__Task description__
Could you restate word for word every line of the records below, from the first one to the one holding "cbn [suggestion_markup flat_map ids"?
*** Exercise data Section Begins ***
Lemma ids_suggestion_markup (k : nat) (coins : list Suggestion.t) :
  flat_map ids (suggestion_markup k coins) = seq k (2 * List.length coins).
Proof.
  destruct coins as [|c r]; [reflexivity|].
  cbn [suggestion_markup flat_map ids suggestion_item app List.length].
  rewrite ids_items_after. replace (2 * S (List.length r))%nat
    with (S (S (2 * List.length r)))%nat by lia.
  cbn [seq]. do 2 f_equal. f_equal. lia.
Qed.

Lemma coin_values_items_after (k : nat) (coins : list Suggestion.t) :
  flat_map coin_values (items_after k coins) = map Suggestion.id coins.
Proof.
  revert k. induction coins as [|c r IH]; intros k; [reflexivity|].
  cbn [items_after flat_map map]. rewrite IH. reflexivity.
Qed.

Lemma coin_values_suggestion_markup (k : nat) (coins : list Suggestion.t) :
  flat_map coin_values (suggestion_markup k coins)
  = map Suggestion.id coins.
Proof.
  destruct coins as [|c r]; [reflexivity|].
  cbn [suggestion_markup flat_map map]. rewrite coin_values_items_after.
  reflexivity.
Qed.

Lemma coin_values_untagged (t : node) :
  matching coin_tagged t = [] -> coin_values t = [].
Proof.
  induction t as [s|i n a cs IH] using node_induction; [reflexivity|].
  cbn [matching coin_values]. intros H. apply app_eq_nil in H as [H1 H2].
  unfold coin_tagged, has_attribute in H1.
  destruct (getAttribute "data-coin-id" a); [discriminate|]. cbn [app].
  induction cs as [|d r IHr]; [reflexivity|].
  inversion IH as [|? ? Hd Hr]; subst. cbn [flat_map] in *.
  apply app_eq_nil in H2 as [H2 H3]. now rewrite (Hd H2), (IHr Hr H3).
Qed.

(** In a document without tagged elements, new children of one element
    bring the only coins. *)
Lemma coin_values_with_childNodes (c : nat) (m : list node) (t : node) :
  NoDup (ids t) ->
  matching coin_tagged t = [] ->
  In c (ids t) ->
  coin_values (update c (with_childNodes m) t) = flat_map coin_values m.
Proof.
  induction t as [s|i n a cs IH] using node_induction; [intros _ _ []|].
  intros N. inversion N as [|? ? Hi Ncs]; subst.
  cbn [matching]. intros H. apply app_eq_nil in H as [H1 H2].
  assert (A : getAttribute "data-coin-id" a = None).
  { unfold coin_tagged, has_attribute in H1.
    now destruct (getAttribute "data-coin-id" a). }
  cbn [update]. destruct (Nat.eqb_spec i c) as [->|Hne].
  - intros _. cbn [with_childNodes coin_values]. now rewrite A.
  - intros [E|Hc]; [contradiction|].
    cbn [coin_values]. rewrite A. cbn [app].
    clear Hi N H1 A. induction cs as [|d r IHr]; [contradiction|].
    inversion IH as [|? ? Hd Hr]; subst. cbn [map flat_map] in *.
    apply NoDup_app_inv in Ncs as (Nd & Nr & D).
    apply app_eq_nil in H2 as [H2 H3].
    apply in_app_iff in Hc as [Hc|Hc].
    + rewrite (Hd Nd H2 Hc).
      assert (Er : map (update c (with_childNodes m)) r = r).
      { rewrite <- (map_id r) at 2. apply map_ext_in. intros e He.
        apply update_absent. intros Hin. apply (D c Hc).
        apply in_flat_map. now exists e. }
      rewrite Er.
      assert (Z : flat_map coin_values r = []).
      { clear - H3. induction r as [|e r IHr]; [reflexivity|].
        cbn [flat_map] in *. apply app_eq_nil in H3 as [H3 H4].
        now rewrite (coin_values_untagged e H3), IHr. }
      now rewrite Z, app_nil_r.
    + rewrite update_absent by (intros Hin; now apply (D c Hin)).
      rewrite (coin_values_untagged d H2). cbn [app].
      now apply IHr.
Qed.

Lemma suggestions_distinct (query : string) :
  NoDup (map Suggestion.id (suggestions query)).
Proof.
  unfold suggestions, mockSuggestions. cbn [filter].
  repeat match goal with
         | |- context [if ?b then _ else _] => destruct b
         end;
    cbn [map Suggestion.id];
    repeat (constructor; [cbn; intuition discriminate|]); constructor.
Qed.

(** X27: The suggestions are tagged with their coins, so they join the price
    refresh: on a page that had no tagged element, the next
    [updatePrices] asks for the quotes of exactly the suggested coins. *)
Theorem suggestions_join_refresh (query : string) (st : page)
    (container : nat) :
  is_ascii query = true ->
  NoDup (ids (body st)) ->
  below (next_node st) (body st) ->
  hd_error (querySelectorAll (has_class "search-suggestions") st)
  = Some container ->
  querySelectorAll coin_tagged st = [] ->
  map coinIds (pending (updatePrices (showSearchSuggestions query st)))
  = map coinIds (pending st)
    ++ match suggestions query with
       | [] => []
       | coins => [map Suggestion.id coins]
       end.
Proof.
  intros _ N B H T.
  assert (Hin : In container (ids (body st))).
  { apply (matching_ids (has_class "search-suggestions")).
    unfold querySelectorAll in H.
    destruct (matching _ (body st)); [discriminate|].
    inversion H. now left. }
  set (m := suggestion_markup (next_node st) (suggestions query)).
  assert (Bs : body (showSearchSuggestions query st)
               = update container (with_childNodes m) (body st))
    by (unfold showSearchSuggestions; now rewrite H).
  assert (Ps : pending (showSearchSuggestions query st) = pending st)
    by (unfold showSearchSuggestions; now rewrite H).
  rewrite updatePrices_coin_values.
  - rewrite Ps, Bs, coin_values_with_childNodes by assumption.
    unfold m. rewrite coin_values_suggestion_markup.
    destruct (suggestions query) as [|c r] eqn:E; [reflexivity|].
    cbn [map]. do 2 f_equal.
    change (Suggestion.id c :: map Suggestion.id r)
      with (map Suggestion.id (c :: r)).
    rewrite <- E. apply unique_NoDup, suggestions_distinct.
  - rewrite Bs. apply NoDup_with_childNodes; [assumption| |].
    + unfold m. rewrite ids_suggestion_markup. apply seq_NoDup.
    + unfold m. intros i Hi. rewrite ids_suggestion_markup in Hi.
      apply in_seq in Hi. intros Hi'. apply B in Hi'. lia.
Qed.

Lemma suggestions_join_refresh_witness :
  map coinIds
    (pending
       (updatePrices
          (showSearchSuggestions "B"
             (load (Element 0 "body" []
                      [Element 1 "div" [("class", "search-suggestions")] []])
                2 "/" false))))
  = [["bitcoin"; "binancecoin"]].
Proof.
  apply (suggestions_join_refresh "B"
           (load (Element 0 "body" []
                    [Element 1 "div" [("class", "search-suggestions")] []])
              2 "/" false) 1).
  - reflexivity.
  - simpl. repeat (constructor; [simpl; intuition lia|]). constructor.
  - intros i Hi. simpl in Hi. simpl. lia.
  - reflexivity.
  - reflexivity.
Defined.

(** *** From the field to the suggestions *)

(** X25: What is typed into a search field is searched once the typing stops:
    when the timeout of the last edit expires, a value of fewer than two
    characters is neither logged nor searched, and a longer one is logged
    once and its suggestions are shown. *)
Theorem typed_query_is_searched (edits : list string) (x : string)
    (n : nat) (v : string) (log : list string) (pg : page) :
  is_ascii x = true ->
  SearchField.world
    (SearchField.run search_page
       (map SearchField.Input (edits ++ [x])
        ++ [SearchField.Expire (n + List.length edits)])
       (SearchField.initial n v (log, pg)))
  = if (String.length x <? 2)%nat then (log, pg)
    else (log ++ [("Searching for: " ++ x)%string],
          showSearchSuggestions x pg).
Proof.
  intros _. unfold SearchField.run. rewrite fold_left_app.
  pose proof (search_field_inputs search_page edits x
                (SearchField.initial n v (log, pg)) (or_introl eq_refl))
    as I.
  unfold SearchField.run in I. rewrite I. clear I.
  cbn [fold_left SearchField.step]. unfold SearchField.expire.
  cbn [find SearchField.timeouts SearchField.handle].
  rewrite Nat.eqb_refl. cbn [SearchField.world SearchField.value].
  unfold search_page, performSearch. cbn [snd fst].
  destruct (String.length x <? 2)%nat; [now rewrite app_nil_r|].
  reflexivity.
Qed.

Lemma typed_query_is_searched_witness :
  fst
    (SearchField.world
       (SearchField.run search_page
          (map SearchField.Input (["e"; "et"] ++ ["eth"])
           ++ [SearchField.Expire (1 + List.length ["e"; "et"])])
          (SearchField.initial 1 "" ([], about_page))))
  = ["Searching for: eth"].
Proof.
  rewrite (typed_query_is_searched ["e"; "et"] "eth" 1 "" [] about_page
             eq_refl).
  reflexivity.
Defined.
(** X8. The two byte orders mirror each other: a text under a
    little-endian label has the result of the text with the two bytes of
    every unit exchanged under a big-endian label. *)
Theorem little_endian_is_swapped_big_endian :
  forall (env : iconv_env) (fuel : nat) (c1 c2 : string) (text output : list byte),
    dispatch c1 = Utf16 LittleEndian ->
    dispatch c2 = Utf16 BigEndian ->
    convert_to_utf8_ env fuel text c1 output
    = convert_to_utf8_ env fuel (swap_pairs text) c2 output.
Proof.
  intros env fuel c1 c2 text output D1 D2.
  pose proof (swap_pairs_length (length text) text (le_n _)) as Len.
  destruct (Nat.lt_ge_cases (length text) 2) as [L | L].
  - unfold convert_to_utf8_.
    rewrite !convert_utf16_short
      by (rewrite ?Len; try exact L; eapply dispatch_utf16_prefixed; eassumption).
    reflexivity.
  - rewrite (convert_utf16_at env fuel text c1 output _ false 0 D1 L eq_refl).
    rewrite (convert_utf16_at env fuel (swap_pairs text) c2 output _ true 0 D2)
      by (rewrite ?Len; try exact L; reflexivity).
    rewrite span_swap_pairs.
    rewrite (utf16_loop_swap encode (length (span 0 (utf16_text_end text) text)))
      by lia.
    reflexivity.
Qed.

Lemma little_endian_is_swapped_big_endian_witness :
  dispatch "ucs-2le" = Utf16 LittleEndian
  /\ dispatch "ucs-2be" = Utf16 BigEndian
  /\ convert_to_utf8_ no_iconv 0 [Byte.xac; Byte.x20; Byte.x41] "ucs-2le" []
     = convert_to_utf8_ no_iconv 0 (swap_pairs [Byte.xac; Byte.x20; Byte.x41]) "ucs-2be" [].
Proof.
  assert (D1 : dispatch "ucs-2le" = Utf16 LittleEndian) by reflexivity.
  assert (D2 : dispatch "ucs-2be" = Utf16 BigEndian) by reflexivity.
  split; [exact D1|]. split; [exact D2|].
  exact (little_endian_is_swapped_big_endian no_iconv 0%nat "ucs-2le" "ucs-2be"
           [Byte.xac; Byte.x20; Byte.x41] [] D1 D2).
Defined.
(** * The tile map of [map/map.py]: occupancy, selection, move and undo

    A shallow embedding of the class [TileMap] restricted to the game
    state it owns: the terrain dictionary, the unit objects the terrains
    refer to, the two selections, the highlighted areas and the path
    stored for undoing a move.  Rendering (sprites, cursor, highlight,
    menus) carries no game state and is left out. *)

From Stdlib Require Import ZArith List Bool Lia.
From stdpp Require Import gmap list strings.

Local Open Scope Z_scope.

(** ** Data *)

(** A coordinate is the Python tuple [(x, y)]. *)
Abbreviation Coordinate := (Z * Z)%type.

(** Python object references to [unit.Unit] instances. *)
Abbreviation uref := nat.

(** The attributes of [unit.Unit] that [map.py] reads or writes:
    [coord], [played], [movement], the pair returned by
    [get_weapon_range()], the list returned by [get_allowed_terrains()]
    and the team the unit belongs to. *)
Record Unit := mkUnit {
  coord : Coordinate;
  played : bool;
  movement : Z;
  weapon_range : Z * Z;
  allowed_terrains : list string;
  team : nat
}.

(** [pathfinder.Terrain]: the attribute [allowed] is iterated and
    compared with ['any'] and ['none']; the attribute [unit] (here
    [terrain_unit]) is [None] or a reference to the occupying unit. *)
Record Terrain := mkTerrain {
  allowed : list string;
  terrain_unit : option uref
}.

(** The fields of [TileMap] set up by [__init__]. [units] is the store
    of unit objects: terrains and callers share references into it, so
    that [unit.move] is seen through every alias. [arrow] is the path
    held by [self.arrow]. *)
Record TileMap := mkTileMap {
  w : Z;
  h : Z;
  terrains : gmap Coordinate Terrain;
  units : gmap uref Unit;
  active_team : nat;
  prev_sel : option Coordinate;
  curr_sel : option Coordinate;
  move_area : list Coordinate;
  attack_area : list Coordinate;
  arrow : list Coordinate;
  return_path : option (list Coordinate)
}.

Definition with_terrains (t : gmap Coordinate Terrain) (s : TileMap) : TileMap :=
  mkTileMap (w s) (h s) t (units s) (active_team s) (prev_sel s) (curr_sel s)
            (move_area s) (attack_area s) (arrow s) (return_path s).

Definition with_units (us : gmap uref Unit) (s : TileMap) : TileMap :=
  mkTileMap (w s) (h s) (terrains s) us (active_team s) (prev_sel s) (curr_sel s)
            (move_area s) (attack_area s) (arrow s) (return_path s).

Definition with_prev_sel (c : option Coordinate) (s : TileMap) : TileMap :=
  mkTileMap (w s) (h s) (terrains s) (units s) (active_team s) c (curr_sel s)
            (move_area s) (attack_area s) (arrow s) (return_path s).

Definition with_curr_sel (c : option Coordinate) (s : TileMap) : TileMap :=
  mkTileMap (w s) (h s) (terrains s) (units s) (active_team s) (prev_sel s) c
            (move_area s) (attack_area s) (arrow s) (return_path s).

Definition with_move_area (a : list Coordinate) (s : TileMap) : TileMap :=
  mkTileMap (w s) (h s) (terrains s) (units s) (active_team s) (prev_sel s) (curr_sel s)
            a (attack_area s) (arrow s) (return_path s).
*** Exercise data Section Ends ***
__Reply to the exercise__
Lemma ids_suggestion_markup (k : nat) (coins : list Suggestion.t) :
  flat_map ids (suggestion_markup k coins) = seq k (2 * List.length coins).
Proof.
  destruct coins as [|c r]; [reflexivity|].
  cbn [suggestion_markup flat_map ids suggestion_item app List.length].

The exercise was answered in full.